Have you ever watched an emotional scene in a movie where the main character was marching around punching walls and kicking doors, maybe even yelling about how angry they are? And you knew that was your cue to feel angry along with them, but you just … didn’t?
You might’ve thought something was wrong with you.
But maybe something was wrong with the movie.
The characters might have been showing you their emotions so hard that, try as you might, you couldn’t really connect with them at all.
This happens on Instagram all the time, too. People tend to shy away from heavy-handed content that grabs them by the shoulders and yells, “FEEL THIS!”
It comes across as annoying — or worse, manipulative.
But what if you’ve got some strong feelings or deeper issues you want to share with social media?
While there’s definitely a time and a place for all those pictures of tropical sunsets and latté foam, posting emotional content can pave the way for true engagement with your audience.
Expressing Emotion on Instagram? Learn the Objective Correlative
As we’ve discussed, you don’t want a giant blinking emoji that just tells people what you feel. You want photos and captions that subtly but powerfully evoke that same feeling in your viewers. That way, you attract real engagement — followers who actually enjoy and connect with your content — and through it, you or your cause.
So how can you craft powerful, emotional content that doesn’t yell at your reader or insult their emotional intelligence? Look to the literary world!
For example, there’s a literary device called the Objective Correlative. It’s exactly what you need.
What is the Objective Correlative?
The name sounds super fancy, but it boils down to a kind of feelings metaphor: an object or a set of objects, places, or characters that take on the emotions you want to convey.

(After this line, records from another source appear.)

(** The loop throws at the first flag that lacks its value. *)
Lemma parseFlags_lacks n : forall args config i,
  length args <= n ->
  lacks_value args i ->
  exists j flag,
    j <= i /\ args !! j = Some flag /\ lacks_value args j /\
    (forall k, k < j -> ~ lacks_value args k) /\
    parseFlags args config = Thrown (Error (requires_value flag)).
Proof.
  induction n as [|n IH]; intros args config i Hlen Hi.
  { destruct args; [|simpl in Hlen; lia]. by destruct Hi as (? & ? & _). }
  destruct args as [|arg rest]; [by destruct Hi as (? & ? & _)|].
  rewrite parseFlags_step. simpl in Hlen.
  destruct (takes_value arg) eqn:Etv.
  - destruct rest as [|next rest'].
    + exists 0, arg. split_and!; [lia|done|by (exists arg)|lia|done].
    + destruct (not_a_value next) eqn:Env.
      * exists 0, arg. split_and!; [lia|done|by (exists arg)|lia|done].
      * assert (Hnf := value_not_flag _ Env).
        destruct i as [|[|i]].
        -- destruct Hi as (f & [= <-] & _ & Hnext). simpl in Hnext. congruence.
        -- destruct Hi as (f & [= <-] & Hf & _). congruence.
        -- apply lacks_value_cons, lacks_value_cons in Hi.
           destruct (IH rest' (if is_template_flag arg
                                then set_template (toLowerCase next) config
                                else set_author next config) i) as
             (j & flag & Hj & Hflag & Hl & Hmin & Hthrow);
             [simpl in Hlen; lia|done|].
           exists (S (S j)), flag. split_and!; [lia|done| | |done].
           ++ by apply lacks_value_cons, lacks_value_cons.
           ++ intros [|[|k]] Hk.
              ** intros (f & [= <-] & _ & Hnext). simpl in Hnext. congruence.
              ** intros (f & [= <-] & Hf & _). congruence.
              ** rewrite !lacks_value_cons. apply Hmin. lia.
  - destruct i as [|i].
    + destruct Hi as (f & [= <-] & Hf & _). congruence.
    + apply lacks_value_cons in Hi.
      destruct (IH rest (if is_git_flag arg then set_gitInit true config else config) i)
        as (j & flag & Hj & Hflag & Hl & Hmin & Hthrow); [lia|done|].
      exists (S j), flag. split_and!; [lia|done| | |done].
      * by apply lacks_value_cons.
      * intros [|k] Hk.
        -- intros (f & [= <-] & Hf & _). congruence.
        -- rewrite lacks_value_cons. apply Hmin. lia.
Qed.

Lemma requires_value_names flag :
  includes (requires_value flag) (long_form flag) = true.
Proof. unfold requires_value, long_form. by destruct (is_template_flag flag). Qed.

Lemma lacks_value_shift pre args i :
  lacks_value (pre ++ args) (length pre + i) <-> lacks_value args i.
Proof.
  induction pre as [|a pre IH]; [done|].
  simpl. by rewrite lacks_value_cons.
Qed.

(** Without a flag that lacks its value the loop returns; it keeps the
    project name, and keeps the template and the author when their flags
    do not occur. *)
Lemma parseFlags_returns n : forall args config,
  length args <= n ->
  (forall i, ~ lacks_value args i) ->
  exists c,
    parseFlags args config = Returned c /\
    Config.projectName c = Config.projectName config /\
    ((forall a, a ∈ args -> is_template_flag a = false) ->
       Config.template c = Config.template config) /\
    ((forall a, a ∈ args -> is_author_flag a = false) ->
       Config.author c = Config.author config).
Proof.
  induction n as [|n IH]; intros args config Hlen Hno.
  { destruct args; [|simpl in Hlen; lia]. by exists config. }
  destruct args as [|arg rest]; [by exists config|].
  rewrite parseFlags_step. simpl in Hlen.
  destruct (takes_value arg) eqn:Etv.
  - destruct rest as [|next rest'].
    { exfalso. apply (Hno 0). by exists arg. }
    destruct (not_a_value next) eqn:Env.
    { exfalso. apply (Hno 0). by exists arg. }
    destruct (IH rest' (if is_template_flag arg
                        then set_template (toLowerCase next) config
                        else set_author next config)) as (c & Hc & Hname & Ht & Ha).
    { simpl in Hlen. lia. }
    { intros i Hi. apply (Hno (S (S i))). by rewrite !lacks_value_cons. }
    exists c. split; [done|]. split; [|split].
    + rewrite Hname. by destruct (is_template_flag arg).
    + intros Hnone. rewrite Ht.
      * rewrite (Hnone arg) by apply list_elem_of_here. done.
      * intros a Ha'. apply Hnone. by do 2 apply list_elem_of_further.
    + intros Hnone. rewrite Ha.
      * unfold takes_value in Etv.
        rewrite (Hnone arg) in Etv by apply list_elem_of_here.
        rewrite orb_false_r in Etv. by rewrite Etv.
      * intros a Ha'. apply Hnone. by do 2 apply list_elem_of_further.
  - destruct (IH rest (if is_git_flag arg then set_gitInit true config else config))
      as (c & Hc & Hname & Ht & Ha).
    { lia. }
    { intros i Hi. apply (Hno (S i)). by rewrite lacks_value_cons. }
    exists c. split; [done|]. split; [|split].
    + rewrite Hname. by destruct (is_git_flag arg).
    + intros Hnone. rewrite Ht.
      * by destruct (is_git_flag arg).
      * intros a Ha'. apply Hnone. by apply list_elem_of_further.
    + intros Hnone. rewrite Ha.
      * by destruct (is_git_flag arg).
      * intros a Ha'. apply Hnone. by apply list_elem_of_further.
Qed.

(** Tokens that are not flags with a value are passed one at a time. *)
Lemma parseFlags_skip pre args : forall config,
  Forall (fun a => takes_value a = false) pre ->
  exists config',
    parseFlags (pre ++ args) config = parseFlags args config' /\
    Config.projectName config' = Config.projectName config /\
    Config.template config' = Config.template config /\
    Config.author config' = Config.author config.
Proof.
  induction pre as [|a pre IH]; intros config Hpre; [by exists config|].
  apply Forall_cons in Hpre as [Ha Hpre].
  change ((a :: pre) ++ args) with (a :: (pre ++ args)).
  rewrite parseFlags_step, Ha.
  destruct (IH (if is_git_flag a then set_gitInit true config else config) Hpre)
    as (config' & Heq & Hn & Ht & Hau).
  exists config'. rewrite Heq, Hn, Ht, Hau. by destruct (is_git_flag a).
Qed.
(** * Drag model of go_ballisticcalc (Drag.go)

    A shallow embedding of [Drag.go]: the drag-table identifiers, the
    [BallisticCoefficient] constructor, the eight reference tables, the
    curve fitter [calculateCurve] and the evaluator [calculateByCurve].

    Modelling conventions.
    - Go's [float64] is the carrier [F] of the interface [Float64].  Two
      instances are used: [binary64], IEEE 754 double precision with
      round-to-nearest-even (the Standard Library's [SpecFloat], the
      executable specification of hardware floats), and [exactQ], exact
      rational arithmetic, in which the algebra of the fit can be stated
      without rounding.  [exactQ] is not the arithmetic of the program: it
      has no rounding, overflow, NaN or infinity, and [x / 0] is 0 there;
      what is proved of the program is stated for [binary64] or for every
      instance.  The embedding rounds after every operation, as
      the compiler does on amd64 by default; where it fuses [x*y + z] the
      last bits of a result may differ, far below the tolerances used
      here.
    - An untyped decimal constant of the source ([0.725], [2.08551e-04]) is
      an exact rational; [fconst] converts it to [F] the way the compiler
      does (correct rounding for [binary64]).
    - Go's [int] is [Z]; slices are lists, indexed through [index], which
      panics out of range as Go does.  In [calculateByCurve] the middle
      index [int(math.Floor(float64(mhi+mlo) / 2.0))] is [(mhi + mlo) / 2]
      in [Z]: the conversion and the halving are exact below 2^53, far
      above any slice length.
    - A call either returns, returns a non-nil [error], or panics:
      [result].  The run-time panics of slice indexing carry one message,
      without the index and the length Go adds to it.  [OutOfFuel] is the
      embedding's own outcome for a loop cut short; it is proved
      unreachable ([calculateByCurve_fuel]). *)

From Stdlib Require Import ZArith QArith Lia Lqa String Strings.Byte DecimalString.
From Stdlib Require Import Floats.SpecFloat.
From stdpp Require Import base list.
(** X4 — A rotation. When the loop wakes up with the flag set and the
    file's time over, and the turn goes through, the file that was open has
    received one frame for each buffer that was not empty, in the order of
    subscription, and the end-of-processing frame after them; it is let
    go, every buffer is empty, and a writer with no frame yet, on the path
    made from [data_dir] and the clock, is the open file. *)
Theorem rotation_closes_and_opens s l t now now' :
  reachable env s →
  proc s = Sleeping l →
  aggregate (obj s) = true →
  time_per_file l = PNum t →
  (t < now - ts l)%Q →
  (step env s (Wake now now')).2 = Returned →
  let s' := (step env s (Wake now now')).1 in
  ∃ w frames d,
    file (obj s) = Some w ∧ data_dir l = PStr d ∧
    Forall2 (fun kv frame => make_frame kv.1 kv.2 = inr frame)
      (filter (fun kv => is_nil kv.2 = false) (buffers (obj s))) frames ∧
    released (obj s')
    = released (obj s)
        ++ [mkWriter (w_filename w) (w_frames w ++ frames ++ [EndProcessing])] ∧
    file (obj s')
    = Some (mkWriter (file_path env (sub_dir_path env d now') now') []) ∧
    filename (obj s') = file_path env (sub_dir_path env d now') now' ∧
    buffers (obj s') = emptied (buffers (obj s)) ∧
    aggregate (obj s') = true ∧
    proc s' = Sleeping (mkLocals now' (PNum t) (PStr d)).
Proof.
  intros Hreach Hp Hrun Ht Hlt.
  pose proof (wf_NoDup_keys _ (reachable_wf env s Hreach)) as Hnd.
  destruct (reachable_files_ok s Hreach) as [_ Hl].
  destruct (Hl l Hp) as [[w Hw] [d Hd]].
  apply Qgtb_true in Hlt.
  rewrite (step_wake_expired s l t now now' Hp Hrun Ht Hlt).
  pose proof (new_file_ok (data_dir l) now' (obj s)) as Hn.
  destruct (new_file env (data_dir l) now' (obj s)) as [ts' st'|e st'];
    [|done].
  intros _. cbn [fst obj proc].
  destruct (Hn ts' st' eq_refl) as (-> & d' & st1 & Hd' & He & _ & _ & ->).
  rewrite Hd in Hd'. injection Hd' as <-. rewrite Hw in He.
  pose proof (end_file_account env (obj s) Hnd) as Ha.
  rewrite He in Ha. destruct Ha as (Hb & Hr & Hagg & _).
  destruct (end_file_frames _ _ He) as (w' & frames & Hw' & HF & Hf1).
  rewrite Hw in Hw'. injection Hw' as <-.
  exists w, frames, d. red_state. split_and!; try done.
  - by rewrite Hr, Hf1.
  - congruence.
  - by rewrite Hd.
Qed.

(** X5 — In every system the agent can reach, also after exceptions, each
    file that is no longer written to ends with the end-of-processing
    frame, and no event takes a file off that list or changes one on it:
    the list after an event is the list before it, with at most one file
    added at its end. *)
Theorem closed_files_end_marked s :
  reachable env s →
  Forall (fun w => last (w_frames w) = Some EndProcessing)
    (released (obj s)) ∧
  ∀ ev, released (obj (step env s ev).1) = released (obj s) ∨
        ∃ w, released (obj (step env s ev).1) = released (obj s) ++ [w].
Proof.
  intros Hreach. split.
  - apply (reachable_files_ok s Hreach).
  - intros ev.
    destruct (step_released s ev) as (ws & -> & [->|(w & -> & _)]).
    + left. apply app_nil_r.
    + right. by exists w.
Qed.

(** X6 — While the process is in its loop a file is open and [data_dir] is
    a string, in every system the agent can reach; and once a file is
    open, no event, returning or raising, leaves the agent without one. *)
Theorem file_open_in_loop :
  (∀ s l, reachable env s → proc s = Sleeping l →
          is_Some (file (obj s)) ∧ ∃ d, data_dir l = PStr d) ∧
  (∀ s ev, is_Some (file (obj s)) →
           is_Some (file (obj (step env s ev).1))).
Proof.
  split.
  - intros s l Hreach Hp. by apply (reachable_files_ok s Hreach).
  - intros s ev Hf.
    assert (Hk : ∀ st', files_kept (obj s) st' → is_Some (file st')).
    { intros st' (_ & _ & Hn & _). destruct Hf as [w Hw]. rewrite Hw in Hn.
      destruct (file st'); [by eexists | done]. }
    destruct ev; cbn [step].
    + destruct (proc s); [|done].
      unfold start_aggregate_enter. cbv zeta.
      rewrite (bind_Ok _ _ (obj s) tt (with_aggregate true (obj s))) by done.
      pose proof (new_file_file
                    (default (PStr "data/") (p_data_dir
                       (default (mkStartParams None None None) params)))
                    now (with_aggregate true (obj s)) Hf) as Hn.
      revert Hn. unfold bind, ret.
      by destruct (new_file env _ now _) as [? ?|? ?].
    + destruct (proc s) as [|l]; [done|].
      unfold start_aggregate_resume.
      destruct (time_per_file l) as [|t|]; [done | | done].
      cbv zeta. unfold bind at 1. unfold reads.
      destruct (aggregate (obj s)).
      * destruct (Qgtb _ _); [|done].
        pose proof (new_file_file (data_dir l) now' (obj s) Hf) as Hn.
        revert Hn. unfold bind, ret.
        by destruct (new_file env _ now' _) as [? ?|? ?].
      * pose proof (Hk _ (end_file_kept (obj s))) as Hn.
        revert Hn. unfold bind, ret.
        by destruct (end_file env (obj s)) as [[] ?|? ?].
    + done.
    + apply Hk, data_handler_kept.
    + apply Hk, add_feed_task_kept.
    + apply Hk, add_feed_kept.
Qed.
Lemma lock_waiters_survive_shutdown_witness :
  snd (then_activity
         (resume shut_down_workflow
            (allocate_at_93 {| num_nodes := 2; alloc_task_name := "job" |}))
         (Completed [])) = Returned (VNodes ["0"; "1"]).
Proof.
  rewrite (proj1 (proj2 (lock_waiters_survive_shutdown shut_down_workflow
             (Py.all_none node_ids)
             {| num_nodes := 2; alloc_task_name := "job" |}
             {| delete_task_name := "job" |} []
             eq_refl eq_refl eq_refl eq_refl
             ltac:(vm_compute; discriminate)))).
  reflexivity.
Defined.

(** * How [run] can fail *)

Lemma started_items (st : ClusterManagerState) :
  lifecycle_ok st -> cluster_started st = true ->
  exists d, nodes st = Some d.
Proof.
  intros [Hn _] Hst. destruct (nodes st) as [d|]; [eauto|].
  pose proof (proj1 Hn eq_refl). congruence.
Qed.

Lemma step_lock_started (c : Config) (ev : Event) :
  lifecycle_ok (state (self c)) ->
  (forall h, nodes_lock (self c) = Some h ->
     cluster_started (state (self c)) = true) ->
  forall h, nodes_lock (self (fst (step c ev))) = Some h ->
    cluster_started (state (self (fst (step c ev)))) = true.
Proof.
  intros [Hn _] Hlock h.
  destruct (step_cases c ev)
    as [-> | [[_ ->] | [[co [_ ->]] | [h' [r [_ [_ ->]]]]]]].
  - apply Hlock.
  - reflexivity.
  - destruct (resume_flags (self c) co) as [-> _].
    destruct (resume_lock (self c) co) as [-> | [d [Hd _]]]; [apply Hlock|].
    intros _. pose proof (proj2 Hn) as Hnone.
    destruct (cluster_started (state (self c))); [reflexivity|].
    specialize (Hnone eq_refl). congruence.
  - destruct (resume_holder_effect (self c) h' r) as [-> _]. discriminate.
Qed.

Lemma health_from_149_main (c : Config) :
  lifecycle_ok (state (self c)) ->
  cluster_started (state (self c)) = true ->
  match snd (run_from_196 (health_from_149 (self c))) with
  | run_at_192 => True
  | run_failed e => exists cause, e = ActivityError cause
  | _ => cluster_started
           (state (fst (run_from_196 (health_from_149 (self c))))) = true
  end.
Proof.
  intros Hl Hst. destruct (started_items _ Hl Hst) as [d Hd].
  unfold health_from_149, get_assigned_nodes, nodes_items. rewrite Hd.
  destruct (locked (self c)); cbn; assumption.
Qed.

Lemma run_result_main (s : ClusterManagerWorkflow) :
  lifecycle_ok (state s) -> cluster_started (state s) = true ->
  match run_result s with
  | run_at_192 => True
  | run_failed e => exists cause, e = ActivityError cause
  | _ => cluster_started (state s) = true
  end.
Proof.
  intros Hl Hst. destruct (started_items _ Hl Hst) as [d Hd].
  unfold run_result, get_assigned_nodes, nodes_items. now rewrite Hd.
Qed.
(** * DataNexus: the table transformations of [app.py]

    [app.py] is a Streamlit script: every user interaction re-runs it from
    the top against [st.session_state], which holds the current DataFrame
    under the key ['df'] and the uploaded file's name under ['file_name'].
    The development has two layers.

    - [Pandas]: the DataFrame operations the script calls ([df[col]],
      [df.drop(columns=...)], [fillna], [mean], [dropna], boolean-mask
      selection, [select_dtypes], [empty], [corr], [to_csv]) on a
      column-major table, as pandas documents them.
    - [App]: the script's own code, one function per button or tab, as a
      transition on the session that also returns the messages emitted and
      how the run ended (rerun, stop, ran to the end, uncaught exception).

    After the definitions come the facts, by topic: dropping columns,
    imputing, filtering, the correlation tab, loading, exporting, then
    what every run of the Transformation page keeps, how the operations
    compose, the missing-data tab, and file names.

    Numbers.  A float64 is an IEEE 754 binary64 value, carried by the
    Standard Library's [spec_float] at precision 53 and maximal exponent
    1024, with its correctly rounded operations ([F64]).  An int64 or bool
    cell is converted to float64, rounding to nearest even, wherever
    numpy converts it: in a comparison with the slider's floats and in
    [mean].  The order in which numpy adds up the cells of a column is
    numpy's own; the sum is a parameter ([np_sum]) of [mean] and of what
    uses it. *)

From Stdlib Require Import List String Ascii Bool Arith ZArith QArith Lia.
From Stdlib Require Import Floats.SpecFloat.
Import ListNotations.

Local Open Scope string_scope.
Local Open Scope list_scope.

(** ** Generic list helpers *)

Module Lists.

(** [l[mask]]: the elements of [l] whose position carries [true]. *)
Fixpoint select {A : Type} (mask : list bool) (l : list A) : list A :=
  match mask, l with
  | b :: mask', x :: l' => if b then x :: select mask' l' else select mask' l'
  | _, _ => []
  end.

Definition count_true (mask : list bool) : nat :=
  List.length (filter (fun b => b) mask).

Definition mem (x : string) (l : list string) : bool :=
  existsb (String.eqb x) l.

(** Row view of column-major data: [n] rows, one cell per column. *)
Fixpoint transpose {A : Type} (d : A) (n : nat) (cols : list (list A))
  : list (list A) :=
  match n with
  | O => []
  | S n' => map (hd d) cols :: transpose d n' (map (@tl A) cols)
  end.

End Lists.

(** ** The csv writer *)

Module Csv.
(* ===== verification/_CoqProject ===== *)
-Q . S2P
Prelude.v
Mem.v
Mmu.v
Spinlock.v
Kalloc.v
Vm.v
Uvm.v
Ualloc.v
Kvm.v
Copyuvm.v
Copyout.v
VmProps.v
Proc.v
ProcRules.v
Sched.v
System.v
SchedRules.v
Machine.v
ProcMem.v
ProcProps.v
Trap.v
TrapProps.v
Bio.v
Log.v
BioRules.v
LogRules.v
LogProps.v
Fs.v
FsRules.v
FsFile.v
FsProps.v
Ring.v
Pipe.v
File.v
FileProps.v
Sysfile.v
Exec.v
ExecProps.v
Grep.v
Sh.v
ShProps.v
Umalloc.v
UmallocProps.v
Net.v
NetProps.v
Numeral.v
Console.v
ConsoleProps.v
Ulib.v
UlibProps.v
ShRun.v
ShRunProps.v
Uthread.v
UthreadProps.v
Uswitch.v
Io.v
Kbd.v
Apic.v
ApicProps.v
Uart.v
Pci.v
FontBin.v
Uefi.v
Graphic.v
Ide.v
IdeProps.v
Bootmain.v
Mkfs.v
MkfsLay.v
MkfsProps.v
Desc.v
Trapasm.v
TrapasmProps.v
Resume.v
Startup.v
FsVol.v
FsName.v
FsGrow.v
FsWrite.v
Lemma rem4_s32 x : (Z.rem (s32 x) 4 =? 0) = (x mod 4 =? 0).
Proof.
  apply eq_true_iff_eq. rewrite !Z.eqb_eq, Z.rem_divide, Z.mod_divide by lia.
  unfold s32, u32.
  assert (Hx : x mod 2 ^ 32 = x - 4 * (2 ^ 30 * (x / 2 ^ 32))).
  { pose proof (Z.div_mod x (2 ^ 32)). lia. }
  rewrite Hx. case_if; split; intros [q Hq].
  - exists (q + 2 ^ 30 * (x / 2 ^ 32)). lia.
  - exists (q - 2 ^ 30 * (x / 2 ^ 32)). lia.
  - exists (q + 2 ^ 30 * (x / 2 ^ 32) + 2 ^ 30). lia.
  - exists (q - 2 ^ 30 * (x / 2 ^ 32) - 2 ^ 30). lia.
Qed.

(** Functional behaviour of [memset], whichever instruction it selects. *)
Lemma ldb_memset m dst c n x :
  0 <= n ->
  ldb (memset m dst c n) x =
  if (dst <=? x) && (x <? dst + n) then u8 c else ldb m x.
Proof.
  intros Hn. unfold memset. rewrite rem4_s32.
  destruct ((dst mod 4 =? 0) && (n mod 4 =? 0)) eqn:E; zbool.
  - rewrite ldb_stosl, Z2Nat.id by (apply Z.div_pos; lia).
    replace (4 * (n / 4)) with n by (pose proof (Z.div_mod n 4); lia).
    case_if; [|reflexivity]. apply splat_byte. apply Z.mod_pos_bound. lia.
  - rewrite ldb_stosb, Z2Nat.id by lia. reflexivity.
Qed.

Lemma ld32_memset_out m dst c n a :
  0 <= n -> a + 4 <= dst \/ dst + n <= a -> ld32 (memset m dst c n) a = ld32 m a.
Proof.
  intros Hn Ha. apply ld32_ext. intros x Hx. rewrite ldb_memset by lia.
  case_if; [lia|reflexivity].
Qed.

Lemma ld32_memset_zero m dst n a :
  0 <= n -> dst <= a -> a + 4 <= dst + n -> ld32 (memset m dst 0 n) a = 0.
Proof.
  intros Hn H1 H2. unfold ld32. rewrite !ldb_memset by lia.
  repeat case_if; lia || reflexivity.
Qed.

(** ** Copies *)

Lemma ldb_move_up n : forall m d s x,
  ~ (s < d < s + Z.of_nat n) ->
  ldb (move_up m d s n) x =
  if (d <=? x) && (x <? d + Z.of_nat n) then ldb m (s + (x - d)) else ldb m x.
Proof.
  induction n as [|n IH]; intros m d s x Hsep; cbn [move_up].
  - case_if; [lia|reflexivity].
  - rewrite IH by lia. rewrite !ldb_stb. repeat case_if; try lia; try reflexivity.
    + f_equal. lia.
    + subst. rewrite u8_small by apply ldb_range. f_equal. lia.
Qed.

Lemma ldb_move_down n : forall m d s x,
  s <= d ->
  ldb (move_down m d s n) x =
  if (d - Z.of_nat n <=? x) && (x <? d) then ldb m (s + (x - d)) else ldb m x.
Proof.
  induction n as [|n IH]; intros m d s x Hsep; cbn [move_down].
  - case_if; [lia|reflexivity].
  - rewrite IH by lia. rewrite !ldb_stb. repeat case_if; try lia; try reflexivity.
    + f_equal. lia.
    + subst. rewrite u8_small by apply ldb_range. f_equal. lia.
Qed.

Lemma ldb_memmove m dst src n x :
  0 <= n ->
  ldb (memmove m dst src n) x =
  if (dst <=? x) && (x <? dst + n) then ldb m (src + (x - dst)) else ldb m x.
Proof.
  intros Hn. unfold memmove. case_if.
  - rewrite ldb_move_down, Z2Nat.id by lia.
    replace (dst + n - n) with dst by lia. case_if; [|reflexivity]. f_equal. lia.
  - rewrite ldb_move_up; rewrite Z2Nat.id by lia; [reflexivity|lia].
Qed.

(** ** Comparisons *)

Lemma memcmp_loop_spec n : forall m a b,
  (memcmp_loop m a b n = 0 <->
   forall i, 0 <= i < Z.of_nat n -> ldb m (a + i) = ldb m (b + i)).
Proof.
  induction n as [|n IH]; intros m a b; cbn [memcmp_loop].
  - split; intros; [lia|reflexivity].
  - destruct (ldb m a =? ldb m b) eqn:E; zbool; cbn [negb].
    + rewrite IH. split; intros H i Hi.
      * destruct (Z.eq_dec i 0) as [->|]; [rewrite !Z.add_0_r; exact E|].
        specialize (H (i - 1)). replace (a + 1 + (i - 1)) with (a + i) in H by lia.
        replace (b + 1 + (i - 1)) with (b + i) in H by lia. apply H. lia.
      * specialize (H (i + 1)). replace (a + (i + 1)) with (a + 1 + i) in H by lia.
        replace (b + (i + 1)) with (b + 1 + i) in H by lia. apply H. lia.
    + split; intros H.
      * pose proof (ldb_range m a). lia.
      * specialize (H 0). rewrite !Z.add_0_r in H. lia.
Qed.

Made famous by poet T. S. Eliot, the Objective Correlative is a tool by which you show the reader something important, as opposed to telling them.
Here’s how it’s used in fiction or creative nonfiction writing:
- Look closely at the story you’re telling and identify the emotion that’s important to you.
- Find an object, place, character or event that could evoke that emotion.
- Example: instead of saying, “I’m sad,” a character might stare out the window and watch cold rain slowly fall like teardrops from the sky.
- Use that object, again and again, placing it strategically through your story and in fresh but thematic ways.
- Example: later on in the story, maybe your character’s sadness turns to bitterness. To show this, you can evoke frost or snow. It crystallizes the edges of everything. A burst of wind blows it in violent circles around her feet.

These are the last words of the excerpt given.